How to complete this task: Write out once more the lines running from the top of the entries below to the line with "primary_ok st : fine", both ends included.
· · ·
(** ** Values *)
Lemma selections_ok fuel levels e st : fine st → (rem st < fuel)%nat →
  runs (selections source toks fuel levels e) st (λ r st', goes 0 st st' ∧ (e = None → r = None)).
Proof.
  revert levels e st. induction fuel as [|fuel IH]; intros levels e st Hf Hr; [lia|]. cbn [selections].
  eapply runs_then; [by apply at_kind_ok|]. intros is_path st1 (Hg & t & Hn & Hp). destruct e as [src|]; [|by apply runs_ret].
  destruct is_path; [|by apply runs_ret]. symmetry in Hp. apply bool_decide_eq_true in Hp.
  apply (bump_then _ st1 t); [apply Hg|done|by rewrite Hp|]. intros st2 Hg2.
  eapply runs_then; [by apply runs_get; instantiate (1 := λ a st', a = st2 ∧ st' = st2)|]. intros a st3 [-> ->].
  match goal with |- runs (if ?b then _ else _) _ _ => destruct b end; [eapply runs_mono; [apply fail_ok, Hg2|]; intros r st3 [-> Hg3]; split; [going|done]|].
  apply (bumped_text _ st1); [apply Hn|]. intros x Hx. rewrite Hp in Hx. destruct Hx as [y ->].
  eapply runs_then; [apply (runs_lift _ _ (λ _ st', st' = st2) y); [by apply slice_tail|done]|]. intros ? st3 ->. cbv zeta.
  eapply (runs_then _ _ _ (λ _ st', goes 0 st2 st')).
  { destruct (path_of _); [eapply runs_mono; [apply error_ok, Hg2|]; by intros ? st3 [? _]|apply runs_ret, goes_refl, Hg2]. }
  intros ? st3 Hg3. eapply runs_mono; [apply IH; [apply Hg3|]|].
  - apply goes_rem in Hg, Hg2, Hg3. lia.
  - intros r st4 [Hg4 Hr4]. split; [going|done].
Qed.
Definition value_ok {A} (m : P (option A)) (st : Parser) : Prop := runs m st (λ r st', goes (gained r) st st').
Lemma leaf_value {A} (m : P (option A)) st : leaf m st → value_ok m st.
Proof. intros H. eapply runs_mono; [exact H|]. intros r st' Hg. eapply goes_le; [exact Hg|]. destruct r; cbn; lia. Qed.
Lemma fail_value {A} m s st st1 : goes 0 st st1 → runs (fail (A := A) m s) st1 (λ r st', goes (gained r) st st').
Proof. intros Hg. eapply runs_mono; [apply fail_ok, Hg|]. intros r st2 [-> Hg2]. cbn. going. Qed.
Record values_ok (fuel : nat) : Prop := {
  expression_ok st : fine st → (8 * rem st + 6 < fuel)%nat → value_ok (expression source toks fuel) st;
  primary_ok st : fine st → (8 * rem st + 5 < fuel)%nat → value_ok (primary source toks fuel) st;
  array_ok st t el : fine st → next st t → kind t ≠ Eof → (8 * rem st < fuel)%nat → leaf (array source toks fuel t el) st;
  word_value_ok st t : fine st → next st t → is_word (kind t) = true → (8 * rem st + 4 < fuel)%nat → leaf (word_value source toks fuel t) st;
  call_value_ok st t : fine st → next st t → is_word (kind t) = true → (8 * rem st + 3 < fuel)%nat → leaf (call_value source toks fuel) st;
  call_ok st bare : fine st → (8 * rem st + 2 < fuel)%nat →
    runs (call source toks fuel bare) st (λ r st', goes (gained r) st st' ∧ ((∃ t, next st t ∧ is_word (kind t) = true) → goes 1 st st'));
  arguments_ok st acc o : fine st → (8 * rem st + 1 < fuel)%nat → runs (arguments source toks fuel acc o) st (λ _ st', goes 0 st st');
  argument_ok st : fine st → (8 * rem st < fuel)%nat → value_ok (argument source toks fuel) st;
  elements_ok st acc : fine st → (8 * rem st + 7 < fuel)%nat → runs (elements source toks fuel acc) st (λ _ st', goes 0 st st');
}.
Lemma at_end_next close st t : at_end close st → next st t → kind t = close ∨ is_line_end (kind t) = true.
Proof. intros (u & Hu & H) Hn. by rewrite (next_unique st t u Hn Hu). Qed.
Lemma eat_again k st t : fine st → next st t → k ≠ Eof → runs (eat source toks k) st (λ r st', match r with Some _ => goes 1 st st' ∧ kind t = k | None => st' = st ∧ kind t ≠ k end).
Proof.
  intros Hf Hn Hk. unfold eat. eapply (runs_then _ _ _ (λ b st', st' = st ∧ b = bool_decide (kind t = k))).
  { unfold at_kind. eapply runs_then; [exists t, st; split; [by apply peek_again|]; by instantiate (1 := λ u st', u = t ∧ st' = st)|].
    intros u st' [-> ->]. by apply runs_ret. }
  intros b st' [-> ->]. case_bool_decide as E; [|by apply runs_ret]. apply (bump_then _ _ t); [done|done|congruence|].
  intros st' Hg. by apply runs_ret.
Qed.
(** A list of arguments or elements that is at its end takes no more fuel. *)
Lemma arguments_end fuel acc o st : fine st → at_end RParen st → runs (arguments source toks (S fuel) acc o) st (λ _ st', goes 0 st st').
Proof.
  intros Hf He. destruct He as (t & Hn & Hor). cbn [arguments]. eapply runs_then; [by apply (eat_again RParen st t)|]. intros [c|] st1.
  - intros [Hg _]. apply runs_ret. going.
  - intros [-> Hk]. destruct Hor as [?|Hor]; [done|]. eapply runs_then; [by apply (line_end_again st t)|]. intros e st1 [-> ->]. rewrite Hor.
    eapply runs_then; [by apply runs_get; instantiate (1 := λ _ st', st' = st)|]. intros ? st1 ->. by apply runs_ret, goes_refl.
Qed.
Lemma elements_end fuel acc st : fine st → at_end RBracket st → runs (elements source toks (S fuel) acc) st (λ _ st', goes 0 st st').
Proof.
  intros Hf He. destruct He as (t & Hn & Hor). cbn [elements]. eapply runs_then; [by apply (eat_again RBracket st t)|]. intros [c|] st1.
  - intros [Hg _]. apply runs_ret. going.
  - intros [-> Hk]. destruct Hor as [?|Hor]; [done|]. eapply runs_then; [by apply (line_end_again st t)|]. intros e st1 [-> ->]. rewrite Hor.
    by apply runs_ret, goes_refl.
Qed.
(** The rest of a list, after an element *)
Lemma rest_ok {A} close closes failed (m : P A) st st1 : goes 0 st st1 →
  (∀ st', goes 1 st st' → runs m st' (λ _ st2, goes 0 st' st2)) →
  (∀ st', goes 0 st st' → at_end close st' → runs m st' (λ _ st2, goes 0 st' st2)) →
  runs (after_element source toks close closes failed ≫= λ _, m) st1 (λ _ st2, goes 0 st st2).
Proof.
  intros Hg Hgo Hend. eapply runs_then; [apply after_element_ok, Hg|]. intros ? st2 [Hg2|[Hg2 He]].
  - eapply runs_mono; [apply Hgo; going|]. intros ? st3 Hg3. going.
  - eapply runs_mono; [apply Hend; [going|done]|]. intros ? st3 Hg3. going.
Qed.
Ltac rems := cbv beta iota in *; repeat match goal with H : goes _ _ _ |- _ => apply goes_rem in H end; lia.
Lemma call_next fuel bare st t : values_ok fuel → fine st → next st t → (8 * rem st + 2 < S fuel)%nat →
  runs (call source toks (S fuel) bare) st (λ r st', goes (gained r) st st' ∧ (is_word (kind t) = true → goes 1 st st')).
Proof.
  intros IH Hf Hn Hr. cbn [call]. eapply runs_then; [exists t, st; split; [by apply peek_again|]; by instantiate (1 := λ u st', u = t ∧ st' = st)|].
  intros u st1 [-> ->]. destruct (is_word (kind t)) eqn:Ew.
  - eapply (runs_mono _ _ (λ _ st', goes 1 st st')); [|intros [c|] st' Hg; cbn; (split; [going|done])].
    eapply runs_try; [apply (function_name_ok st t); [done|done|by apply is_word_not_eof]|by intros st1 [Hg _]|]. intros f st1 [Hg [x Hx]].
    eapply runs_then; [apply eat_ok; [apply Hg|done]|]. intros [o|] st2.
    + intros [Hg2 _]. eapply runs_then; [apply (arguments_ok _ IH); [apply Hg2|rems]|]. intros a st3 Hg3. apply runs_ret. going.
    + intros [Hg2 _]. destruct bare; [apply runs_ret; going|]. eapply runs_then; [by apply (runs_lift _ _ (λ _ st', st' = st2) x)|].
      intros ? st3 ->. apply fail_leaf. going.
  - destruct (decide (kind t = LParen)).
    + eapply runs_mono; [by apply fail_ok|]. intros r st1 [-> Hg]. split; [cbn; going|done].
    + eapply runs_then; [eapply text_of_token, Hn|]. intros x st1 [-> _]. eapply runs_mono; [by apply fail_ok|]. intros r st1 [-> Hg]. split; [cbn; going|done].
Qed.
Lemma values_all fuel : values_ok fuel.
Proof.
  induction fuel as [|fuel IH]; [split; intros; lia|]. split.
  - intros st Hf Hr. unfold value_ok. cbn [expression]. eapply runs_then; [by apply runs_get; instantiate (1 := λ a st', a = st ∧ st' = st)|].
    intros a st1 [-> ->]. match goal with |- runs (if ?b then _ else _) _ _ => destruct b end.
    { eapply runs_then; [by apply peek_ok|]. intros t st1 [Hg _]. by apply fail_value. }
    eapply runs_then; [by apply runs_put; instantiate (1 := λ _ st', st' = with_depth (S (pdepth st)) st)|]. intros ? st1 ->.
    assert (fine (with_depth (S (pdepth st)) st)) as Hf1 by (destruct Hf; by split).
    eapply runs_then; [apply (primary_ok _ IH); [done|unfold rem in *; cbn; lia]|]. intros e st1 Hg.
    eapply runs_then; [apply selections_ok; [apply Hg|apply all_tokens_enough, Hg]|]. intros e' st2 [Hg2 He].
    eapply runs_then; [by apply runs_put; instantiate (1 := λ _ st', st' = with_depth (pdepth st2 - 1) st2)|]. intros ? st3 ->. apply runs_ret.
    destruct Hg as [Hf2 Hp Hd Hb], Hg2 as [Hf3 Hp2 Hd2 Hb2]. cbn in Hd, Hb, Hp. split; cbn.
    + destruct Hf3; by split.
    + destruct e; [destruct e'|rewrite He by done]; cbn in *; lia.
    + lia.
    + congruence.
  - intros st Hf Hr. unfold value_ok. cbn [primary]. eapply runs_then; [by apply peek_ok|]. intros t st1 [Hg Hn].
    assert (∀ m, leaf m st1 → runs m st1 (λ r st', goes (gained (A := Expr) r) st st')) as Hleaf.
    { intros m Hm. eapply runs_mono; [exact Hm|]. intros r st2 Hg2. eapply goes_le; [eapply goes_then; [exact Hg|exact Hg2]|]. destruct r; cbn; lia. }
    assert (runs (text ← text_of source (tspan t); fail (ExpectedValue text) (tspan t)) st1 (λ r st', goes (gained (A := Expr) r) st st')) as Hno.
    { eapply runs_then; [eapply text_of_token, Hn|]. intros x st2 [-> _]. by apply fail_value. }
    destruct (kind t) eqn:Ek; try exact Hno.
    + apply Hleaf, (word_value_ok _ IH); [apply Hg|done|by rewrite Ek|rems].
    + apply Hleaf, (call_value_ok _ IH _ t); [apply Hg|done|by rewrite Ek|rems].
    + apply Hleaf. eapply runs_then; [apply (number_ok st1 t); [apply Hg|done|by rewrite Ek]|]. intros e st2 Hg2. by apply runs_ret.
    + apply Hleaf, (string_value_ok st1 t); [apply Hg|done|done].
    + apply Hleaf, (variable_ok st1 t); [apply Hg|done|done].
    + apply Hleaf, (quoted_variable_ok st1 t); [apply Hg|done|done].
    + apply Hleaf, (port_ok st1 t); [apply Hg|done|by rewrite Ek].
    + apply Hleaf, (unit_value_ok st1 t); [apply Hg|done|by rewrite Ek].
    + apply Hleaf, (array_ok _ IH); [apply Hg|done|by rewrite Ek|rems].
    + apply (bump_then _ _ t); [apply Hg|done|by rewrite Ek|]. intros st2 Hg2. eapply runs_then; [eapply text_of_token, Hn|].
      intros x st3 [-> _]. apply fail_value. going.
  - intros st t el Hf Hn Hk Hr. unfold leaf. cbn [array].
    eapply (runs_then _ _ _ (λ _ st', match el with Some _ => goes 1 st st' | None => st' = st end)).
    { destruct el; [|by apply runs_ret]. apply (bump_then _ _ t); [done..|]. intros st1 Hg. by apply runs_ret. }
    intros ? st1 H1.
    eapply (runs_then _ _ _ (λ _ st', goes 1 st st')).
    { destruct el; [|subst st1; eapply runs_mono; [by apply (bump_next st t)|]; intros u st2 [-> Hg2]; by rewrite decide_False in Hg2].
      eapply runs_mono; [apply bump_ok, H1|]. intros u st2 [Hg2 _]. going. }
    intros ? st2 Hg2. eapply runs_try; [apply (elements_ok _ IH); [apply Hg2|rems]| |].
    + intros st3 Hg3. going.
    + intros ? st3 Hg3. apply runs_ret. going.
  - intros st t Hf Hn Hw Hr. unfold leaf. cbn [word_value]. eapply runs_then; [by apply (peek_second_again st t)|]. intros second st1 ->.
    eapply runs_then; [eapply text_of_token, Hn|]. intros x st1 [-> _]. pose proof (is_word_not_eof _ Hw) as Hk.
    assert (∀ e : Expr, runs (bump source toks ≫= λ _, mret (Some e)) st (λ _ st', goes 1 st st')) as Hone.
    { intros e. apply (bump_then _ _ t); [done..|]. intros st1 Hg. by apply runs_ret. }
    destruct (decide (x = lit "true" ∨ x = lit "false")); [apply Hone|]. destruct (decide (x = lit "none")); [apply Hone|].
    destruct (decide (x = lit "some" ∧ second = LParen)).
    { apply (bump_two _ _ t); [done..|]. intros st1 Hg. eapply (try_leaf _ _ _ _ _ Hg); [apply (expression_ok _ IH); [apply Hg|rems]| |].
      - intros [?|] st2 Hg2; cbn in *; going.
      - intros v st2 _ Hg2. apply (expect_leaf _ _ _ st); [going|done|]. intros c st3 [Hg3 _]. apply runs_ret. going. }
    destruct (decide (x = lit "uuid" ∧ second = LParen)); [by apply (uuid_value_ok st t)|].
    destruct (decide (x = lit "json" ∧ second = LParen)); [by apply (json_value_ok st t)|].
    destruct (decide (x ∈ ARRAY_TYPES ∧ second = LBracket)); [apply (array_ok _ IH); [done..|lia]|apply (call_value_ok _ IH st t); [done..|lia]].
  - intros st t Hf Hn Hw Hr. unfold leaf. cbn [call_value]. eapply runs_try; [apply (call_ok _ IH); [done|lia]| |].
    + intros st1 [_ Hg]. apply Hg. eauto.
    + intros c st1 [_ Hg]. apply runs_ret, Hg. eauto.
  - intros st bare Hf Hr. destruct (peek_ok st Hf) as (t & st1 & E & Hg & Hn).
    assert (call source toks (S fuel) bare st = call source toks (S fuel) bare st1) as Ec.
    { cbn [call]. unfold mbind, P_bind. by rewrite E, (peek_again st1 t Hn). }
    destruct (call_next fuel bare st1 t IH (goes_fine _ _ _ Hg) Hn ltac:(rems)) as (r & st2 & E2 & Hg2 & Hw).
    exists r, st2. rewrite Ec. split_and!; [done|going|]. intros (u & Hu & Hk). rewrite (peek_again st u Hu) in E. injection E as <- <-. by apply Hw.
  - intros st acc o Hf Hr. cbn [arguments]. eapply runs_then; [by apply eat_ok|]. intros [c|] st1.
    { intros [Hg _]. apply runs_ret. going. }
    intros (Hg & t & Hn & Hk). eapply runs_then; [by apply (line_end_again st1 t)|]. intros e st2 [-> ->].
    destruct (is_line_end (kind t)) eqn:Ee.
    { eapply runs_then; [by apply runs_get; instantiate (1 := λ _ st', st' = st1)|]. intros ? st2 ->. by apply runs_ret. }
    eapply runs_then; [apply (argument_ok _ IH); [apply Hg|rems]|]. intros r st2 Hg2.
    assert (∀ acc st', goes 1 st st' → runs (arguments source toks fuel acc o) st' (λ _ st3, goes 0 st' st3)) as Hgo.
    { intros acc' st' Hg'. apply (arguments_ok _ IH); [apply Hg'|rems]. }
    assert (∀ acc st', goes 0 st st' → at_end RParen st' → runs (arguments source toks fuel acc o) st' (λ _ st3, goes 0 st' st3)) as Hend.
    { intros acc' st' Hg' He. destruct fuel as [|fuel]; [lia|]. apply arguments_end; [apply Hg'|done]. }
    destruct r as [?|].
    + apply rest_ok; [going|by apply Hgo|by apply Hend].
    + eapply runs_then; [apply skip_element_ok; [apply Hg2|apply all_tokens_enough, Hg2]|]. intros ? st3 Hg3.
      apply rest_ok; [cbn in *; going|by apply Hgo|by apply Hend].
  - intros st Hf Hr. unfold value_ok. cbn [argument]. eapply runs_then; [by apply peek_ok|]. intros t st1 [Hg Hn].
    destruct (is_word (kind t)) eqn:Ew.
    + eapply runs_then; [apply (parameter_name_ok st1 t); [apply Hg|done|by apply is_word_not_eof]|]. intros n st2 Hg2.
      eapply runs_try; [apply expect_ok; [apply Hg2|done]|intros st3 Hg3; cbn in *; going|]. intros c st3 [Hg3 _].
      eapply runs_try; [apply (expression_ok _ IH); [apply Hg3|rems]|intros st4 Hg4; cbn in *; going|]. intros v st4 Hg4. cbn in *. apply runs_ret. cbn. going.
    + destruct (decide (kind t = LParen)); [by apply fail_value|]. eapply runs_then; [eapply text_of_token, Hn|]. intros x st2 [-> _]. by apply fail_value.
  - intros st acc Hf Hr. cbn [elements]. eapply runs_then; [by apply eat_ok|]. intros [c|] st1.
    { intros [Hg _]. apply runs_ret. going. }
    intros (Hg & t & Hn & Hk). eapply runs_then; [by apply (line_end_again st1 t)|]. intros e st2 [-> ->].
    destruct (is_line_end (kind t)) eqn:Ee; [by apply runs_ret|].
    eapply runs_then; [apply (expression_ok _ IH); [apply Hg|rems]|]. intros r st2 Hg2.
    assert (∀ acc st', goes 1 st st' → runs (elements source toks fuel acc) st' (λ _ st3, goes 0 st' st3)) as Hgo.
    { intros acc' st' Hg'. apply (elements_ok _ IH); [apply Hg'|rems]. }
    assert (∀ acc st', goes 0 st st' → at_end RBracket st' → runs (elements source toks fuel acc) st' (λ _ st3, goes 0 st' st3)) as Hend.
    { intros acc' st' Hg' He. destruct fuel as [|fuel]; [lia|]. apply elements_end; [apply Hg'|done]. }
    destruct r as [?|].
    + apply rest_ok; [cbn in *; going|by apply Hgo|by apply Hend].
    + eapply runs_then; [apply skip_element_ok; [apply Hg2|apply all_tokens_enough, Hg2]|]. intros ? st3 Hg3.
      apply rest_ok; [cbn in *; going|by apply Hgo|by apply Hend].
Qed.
· · ·
Completed task:
(** ** Values *)
Lemma selections_ok fuel levels e st : fine st → (rem st < fuel)%nat →
  runs (selections source toks fuel levels e) st (λ r st', goes 0 st st' ∧ (e = None → r = None)).
Proof.
  revert levels e st. induction fuel as [|fuel IH]; intros levels e st Hf Hr; [lia|]. cbn [selections].
  eapply runs_then; [by apply at_kind_ok|]. intros is_path st1 (Hg & t & Hn & Hp). destruct e as [src|]; [|by apply runs_ret].
  destruct is_path; [|by apply runs_ret]. symmetry in Hp. apply bool_decide_eq_true in Hp.
  apply (bump_then _ st1 t); [apply Hg|done|by rewrite Hp|]. intros st2 Hg2.
  eapply runs_then; [by apply runs_get; instantiate (1 := λ a st', a = st2 ∧ st' = st2)|]. intros a st3 [-> ->].
  match goal with |- runs (if ?b then _ else _) _ _ => destruct b end; [eapply runs_mono; [apply fail_ok, Hg2|]; intros r st3 [-> Hg3]; split; [going|done]|].
  apply (bumped_text _ st1); [apply Hn|]. intros x Hx. rewrite Hp in Hx. destruct Hx as [y ->].
  eapply runs_then; [apply (runs_lift _ _ (λ _ st', st' = st2) y); [by apply slice_tail|done]|]. intros ? st3 ->. cbv zeta.
  eapply (runs_then _ _ _ (λ _ st', goes 0 st2 st')).
  { destruct (path_of _); [eapply runs_mono; [apply error_ok, Hg2|]; by intros ? st3 [? _]|apply runs_ret, goes_refl, Hg2]. }
  intros ? st3 Hg3. eapply runs_mono; [apply IH; [apply Hg3|]|].
  - apply goes_rem in Hg, Hg2, Hg3. lia.
  - intros r st4 [Hg4 Hr4]. split; [going|done].
Qed.
Definition value_ok {A} (m : P (option A)) (st : Parser) : Prop := runs m st (λ r st', goes (gained r) st st').
Lemma leaf_value {A} (m : P (option A)) st : leaf m st → value_ok m st.
Proof. intros H. eapply runs_mono; [exact H|]. intros r st' Hg. eapply goes_le; [exact Hg|]. destruct r; cbn; lia. Qed.
Lemma fail_value {A} m s st st1 : goes 0 st st1 → runs (fail (A := A) m s) st1 (λ r st', goes (gained r) st st').
Proof. intros Hg. eapply runs_mono; [apply fail_ok, Hg|]. intros r st2 [-> Hg2]. cbn. going. Qed.
Record values_ok (fuel : nat) : Prop := {
  expression_ok st : fine st → (8 * rem st + 6 < fuel)%nat → value_ok (expression source toks fuel) st;
  primary_ok st : fine st → (8 * rem st + 5 < fuel)%nat → value_ok (primary source toks fuel) st;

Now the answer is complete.